A stretch of the entries below is to be set down exactly, running from the line with "(zlen s1 =? zlen s2) && strcaseeq s1 s2." through the line with "Proof. rewrite tolower_map.", both included, and no other line.

---*---

(* ===== verification/CharOps.v ===== *)
(** * Characters, case-insensitive keys and string hashers

    [ascii::to_lower] and its table ([flare/strings/ascii.h]), [tolower]
    ([flare/rpc/details/hpack.cc]), the case-insensitive and the exact hasher
    and equality that [FlatMap] is instantiated with
    ([flare/container/case_ignored_flat_map.h], [flare/container/flat_map.h]).
    A [char] is the byte it occupies; [schar] is its value as the signed
    integer that arithmetic promotes it to. *)

From S2P Require Import Prelude FlatMap.
Local Open Scope Z_scope.

Definition schar (c : Z) : Z := if c <? 128 then c else c - 256.

Definition kToLower : list Z :=
  [0; 1; 2; 3; 4; 5; 6; 7; 8; 9; 10; 11; 12; 13; 14; 15;
   16; 17; 18; 19; 20; 21; 22; 23; 24; 25; 26; 27; 28; 29; 30; 31;
   32; 33; 34; 35; 36; 37; 38; 39; 40; 41; 42; 43; 44; 45; 46; 47;
   48; 49; 50; 51; 52; 53; 54; 55; 56; 57; 58; 59; 60; 61; 62; 63;
   64; 97; 98; 99; 100; 101; 102; 103; 104; 105; 106; 107; 108; 109; 110; 111;
   112; 113; 114; 115; 116; 117; 118; 119; 120; 121; 122; 91; 92; 93; 94; 95;
   96; 97; 98; 99; 100; 101; 102; 103; 104; 105; 106; 107; 108; 109; 110; 111;
   112; 113; 114; 115; 116; 117; 118; 119; 120; 121; 122; 123; 124; 125; 126; 127;
   128; 129; 130; 131; 132; 133; 134; 135; 136; 137; 138; 139; 140; 141; 142; 143;
   144; 145; 146; 147; 148; 149; 150; 151; 152; 153; 154; 155; 156; 157; 158; 159;
   160; 161; 162; 163; 164; 165; 166; 167; 168; 169; 170; 171; 172; 173; 174; 175;
   176; 177; 178; 179; 180; 181; 182; 183; 184; 185; 186; 187; 188; 189; 190; 191;
   192; 193; 194; 195; 196; 197; 198; 199; 200; 201; 202; 203; 204; 205; 206; 207;
   208; 209; 210; 211; 212; 213; 214; 215; 216; 217; 218; 219; 220; 221; 222; 223;
   224; 225; 226; 227; 228; 229; 230; 231; 232; 233; 234; 235; 236; 237; 238; 239;
   240; 241; 242; 243; 244; 245; 246; 247; 248; 249; 250; 251; 252; 253; 254; 255].

(** The argument is an [unsigned char], so the index is always in range. *)
Definition to_lower (ch : Z) : Z := default ch (zget kToLower ch).

(** [tolower] on a string: the loop rewrites the bytes that change. *)
Definition tolower (s : list Z) : list Z :=
  map (fun c => let c2 := to_lower c in if c2 =? c then c else c2) s.

(** [strcasecmp(s1.c_str(), s2.c_str()) == 0] of the C library in the C
    locale: both strings end at their first zero byte. *)
Fixpoint strcaseeq (s t : list Z) : bool :=
  match s, t with
  | [], [] => true
  | [], y :: _ => y =? 0
  | x :: _, [] => x =? 0
  | x :: s, y :: t =>
      if to_lower x =? to_lower y then (if x =? 0 then true else strcaseeq s t) else false
  end.

(** [result = result * 101 + c] over [size_t], from 0. *)
Definition CaseIgnoredHasher (s : list Z) : Z :=
  foldl (fun result c => u64 (result * 101 + schar (to_lower c))) 0 s.

Definition CaseIgnoredEqual (s1 s2 : list Z) : bool :=
  (zlen s1 =? zlen s2) && strcaseeq s1 s2.

Definition DefaultHasher (s : list Z) : Z :=
  foldl (fun result c => u64 (result * 101 + schar c)) 0 s.

Definition DefaultEqualTo (s1 s2 : list Z) : bool := bool_decide (s1 = s2).

(** ** Lower case *)

Lemma to_lower_spec c : to_lower c = if (65 <=? c) && (c <=? 90) then c + 32 else c.
Proof.
  destruct (decide (0 <= c < 256)) as [Hc|Hc].
  - pose proof (byte_check (fun c => to_lower c =? if (65 <=? c) && (c <=? 90) then c + 32 else c)
      ltac:(vm_compute; reflexivity) c Hc) as E. simpl in E. by zbool.
  - unfold to_lower. destruct (zget kToLower c) eqn:E.
    + apply zget_Some_lt in E. change (zlen kToLower) with 256 in E. lia.
    + simpl. case_if; zbool; [lia|done].
Qed.

Lemma to_lower_byte c : 0 <= c < 256 -> 0 <= to_lower c < 256.
Proof. intros. rewrite to_lower_spec. case_if; zbool; lia. Qed.

Lemma to_lower_idem c : to_lower (to_lower c) = to_lower c.
Proof.
  rewrite !to_lower_spec. by repeat (case_if; zbool; try lia).
Qed.

Lemma tolower_map s : tolower s = map to_lower s.
Proof.
  unfold tolower. apply map_ext. intros c. simpl. case_if; [|done]. zbool. done.
Qed.

Lemma zlen_tolower s : zlen (tolower s) = zlen s.
Proof. rewrite tolower_map. unfold zlen. by rewrite length_map. Qed.

Lemma tolower_bytes s : bytes_ok s -> bytes_ok (tolower s).
Proof.
  rewrite tolower_map. intros Hs. apply Forall_fmap. eapply Forall_impl; [exact Hs|].
  intros c Hc. by apply to_lower_byte.
Qed.

Lemma tolower_idem s : tolower (tolower s) = tolower s.
Proof.
  rewrite !tolower_map, map_map. apply map_ext. intros c. apply to_lower_idem.
Qed.

(** ** The two key disciplines *)

(** Bytes of a C string without its terminator. *)
Definition no_nul (s : list Z) : Prop := bytes_ok s /\ 0 ∉ s.

Lemma hash_range (f : Z -> Z) s :
  0 <= foldl (fun result c => u64 (result * 101 + f c)) 0 s < 18446744073709551616.
Proof.
  destruct s as [|c s _] using rev_ind; [simpl; lia|]. rewrite foldl_snoc. apply u64_range.
Qed.

(** The C string part of [s], lowered. *)
Fixpoint lowered_cstr (s : list Z) : list Z :=
  match s with
  | [] => []
  | c :: s => if c =? 0 then [] else to_lower c :: lowered_cstr s
  end.

Lemma to_lower_0 c : to_lower c = 0 <-> c = 0.
Proof. rewrite to_lower_spec. case_if; zbool; lia. Qed.

Lemma strcaseeq_spec s t : strcaseeq s t = bool_decide (lowered_cstr s = lowered_cstr t).
Proof.
  revert t. induction s as [|x s IH]; intros [|y t]; simpl; [done|by destruct (y =? 0)|by destruct (x =? 0)|].
  rewrite IH. pose proof (to_lower_0 x) as H1. pose proof (to_lower_0 y) as H2.
  destruct (to_lower x =? to_lower y) eqn:E0, (x =? 0) eqn:E1, (y =? 0) eqn:E2;
    zbool; try done; try (exfalso; lia); try (symmetry; apply bool_decide_eq_false; congruence).
  apply bool_decide_ext. split; [congruence|]. by intros [= _ ?].
Qed.

Lemma lowered_cstr_no_nul s : no_nul s -> lowered_cstr s = tolower s.
Proof.
  rewrite tolower_map. intros [_ Hn]. induction s as [|c s IH]; [done|]. simpl.
  apply not_elem_of_cons in Hn as [Hc Hn]. decide_if. by rewrite IH.
Qed.

Lemma CaseIgnoredEqual_no_nul s t :
  no_nul s -> no_nul t -> CaseIgnoredEqual s t = bool_decide (tolower s = tolower t).
Proof.
  intros Hs Ht. unfold CaseIgnoredEqual.
  rewrite strcaseeq_spec, !lowered_cstr_no_nul by done.
  destruct (zlen s =? zlen t) eqn:E; [done|]. zbool. simpl. symmetry. apply bool_decide_eq_false.
  intros Heq. apply E. by rewrite <- (zlen_tolower s), Heq, zlen_tolower.
Qed.

Lemma CaseIgnoredHasher_lower s :
  CaseIgnoredHasher s = foldl (fun result c => u64 (result * 101 + schar c)) 0 (tolower s).
Proof.
  unfold CaseIgnoredHasher. rewrite tolower_map. generalize 0.
  induction s as [|c s IH]; intros r; [done|]. simpl. apply IH.
Qed.

Lemma CaseIgnoredHasher_eq s t :
  no_nul s -> no_nul t -> CaseIgnoredEqual s t = true ->
  CaseIgnoredHasher s = CaseIgnoredHasher t.
Proof.
  intros Hs Ht. rewrite CaseIgnoredEqual_no_nul by done. intros E%bool_decide_eq_true.
  by rewrite !CaseIgnoredHasher_lower, E.
Qed.

Lemma CaseIgnoredEqual_equiv s t :
  CaseIgnoredEqual s t = bool_decide (zlen s = zlen t /\ lowered_cstr s = lowered_cstr t).
Proof.
  unfold CaseIgnoredEqual. rewrite strcaseeq_spec, bool_decide_and. f_equal.
  destruct (zlen s =? zlen t) eqn:E; zbool; symmetry.
  - by apply bool_decide_eq_true.
  - by apply bool_decide_eq_false.
Qed.

(** Keys of [CaseIgnoredFlatMap].  The hasher reads the whole name, the
    equality only up to its first zero byte: they agree on the names without
    one. *)
Program Definition case_ignored_key : KeyOps (list Z) :=
  {| hashfn := CaseIgnoredHasher; eql := CaseIgnoredEqual; key_ok := no_nul |}.
Next Obligation. intros s. simpl. rewrite CaseIgnoredEqual_equiv. by apply bool_decide_eq_true. Qed.
Next Obligation.
  intros s t. simpl. rewrite !CaseIgnoredEqual_equiv. apply bool_decide_ext. firstorder congruence.
Qed.
Next Obligation.
  intros s t u. simpl. rewrite !CaseIgnoredEqual_equiv, !bool_decide_eq_true. firstorder congruence.
Qed.
Next Obligation. intros s t. apply CaseIgnoredHasher_eq. Qed.
Next Obligation. intros s. apply hash_range. Qed.

(** Keys of a [FlatMap] over [std::string] with the default parameters. *)
Program Definition string_key : KeyOps (list Z) :=
  {| hashfn := DefaultHasher; eql := DefaultEqualTo; key_ok := fun _ => True |}.
Next Obligation. intros s. by apply bool_decide_eq_true. Qed.
Next Obligation. intros s t. apply bool_decide_ext. firstorder congruence. Qed.
Next Obligation. intros s t u. unfold DefaultEqualTo. rewrite !bool_decide_eq_true. congruence. Qed.
Next Obligation. intros s t _ _. unfold DefaultEqualTo. rewrite bool_decide_eq_true. congruence. Qed.
Next Obligation. intros s. apply hash_range. Qed.

(** Two names the equality identifies and the hasher separates: a name with
    an embedded zero byte can be missed by a lookup that should find it. *)
Example nul_name_mismatch :
  CaseIgnoredEqual [97; 0; 98] [97; 0; 99] = true /\
  CaseIgnoredHasher [97; 0; 98] <> CaseIgnoredHasher [97; 0; 99].
Proof. split; [reflexivity|]. vm_compute. congruence. Qed.

(** A table with string keys that grows past its initial two buckets. *)
Definition demo_table : FlatMap (list Z) Z :=
  let ins := @insert _ _ string_key 0 in
  match init 2 80 new_flatmap with
  | Some m => ins (bs "c") 3 (ins (bs "a") 1 (ins (bs "e") 5 m))
  | None => new_flatmap
  end.

Lemma demo_table_wf : @fm_wf _ _ string_key demo_table.
Proof.
  unfold demo_table. destruct (@init_wf _ Z string_key 2 80 new_flatmap) as (m & E & Hm & Hs & _ & _);
    [lia..|done|]. rewrite E.
  assert (forall k v (m0 : FlatMap (list Z) Z) n, @fm_wf _ _ string_key m0 -> _size m0 <= n -> n < 2 ^ 50 ->
    @fm_wf _ _ string_key (@insert _ _ string_key 0 k v m0) /\
    _size (@insert _ _ string_key 0 k v m0) <= n + 1) as Hins.
  { intros k v m0 n Hw Hn Hlt.
    destruct (@insert_spec _ Z string_key 0 k v m0 Hw I ltac:(lia)) as (H1 & _ & ->).
    split; [done|]. case_match; lia. }
  destruct (Hins (bs "e") 5 m 0) as [W1 S1]; [done|lia..|].
  destruct (Hins (bs "a") 1 _ (0 + 1) W1 S1) as [W2 S2]; [lia|].
  apply (Hins (bs "c") 3 _ (0 + 1 + 1) W2 S2). lia.
Qed.

Lemma flatmap_is_map_witness :
  @fm_wf _ _ string_key demo_table /\ _size demo_table < 2 ^ 50 /\
  (@seek _ _ string_key (bs "a") (@clear (list Z) Z demo_table) = None).
Proof.
  assert (_size demo_table < 2 ^ 50) as Hsz by (vm_compute; reflexivity).
  destruct (@flatmap_is_map _ Z string_key 0 demo_table (bs "a") demo_table_wf Hsz I)
    as (_ & _ & [_ Hc] & _).
  split; [apply demo_table_wf|]. split; [exact Hsz|exact Hc].
Defined.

---*---

Written solution:
  (zlen s1 =? zlen s2) && strcaseeq s1 s2.

Definition DefaultHasher (s : list Z) : Z :=
  foldl (fun result c => u64 (result * 101 + schar c)) 0 s.

Definition DefaultEqualTo (s1 s2 : list Z) : bool := bool_decide (s1 = s2).

(** ** Lower case *)

Lemma to_lower_spec c : to_lower c = if (65 <=? c) && (c <=? 90) then c + 32 else c.
Proof.
  destruct (decide (0 <= c < 256)) as [Hc|Hc].
  - pose proof (byte_check (fun c => to_lower c =? if (65 <=? c) && (c <=? 90) then c + 32 else c)
      ltac:(vm_compute; reflexivity) c Hc) as E. simpl in E. by zbool.
  - unfold to_lower. destruct (zget kToLower c) eqn:E.
    + apply zget_Some_lt in E. change (zlen kToLower) with 256 in E. lia.
    + simpl. case_if; zbool; [lia|done].
Qed.

Lemma to_lower_byte c : 0 <= c < 256 -> 0 <= to_lower c < 256.
Proof. intros. rewrite to_lower_spec. case_if; zbool; lia. Qed.

Lemma to_lower_idem c : to_lower (to_lower c) = to_lower c.
Proof.
  rewrite !to_lower_spec. by repeat (case_if; zbool; try lia).
Qed.

Lemma tolower_map s : tolower s = map to_lower s.
Proof.
  unfold tolower. apply map_ext. intros c. simpl. case_if; [|done]. zbool. done.
Qed.

Lemma zlen_tolower s : zlen (tolower s) = zlen s.
Proof. rewrite tolower_map. unfold zlen. by rewrite length_map. Qed.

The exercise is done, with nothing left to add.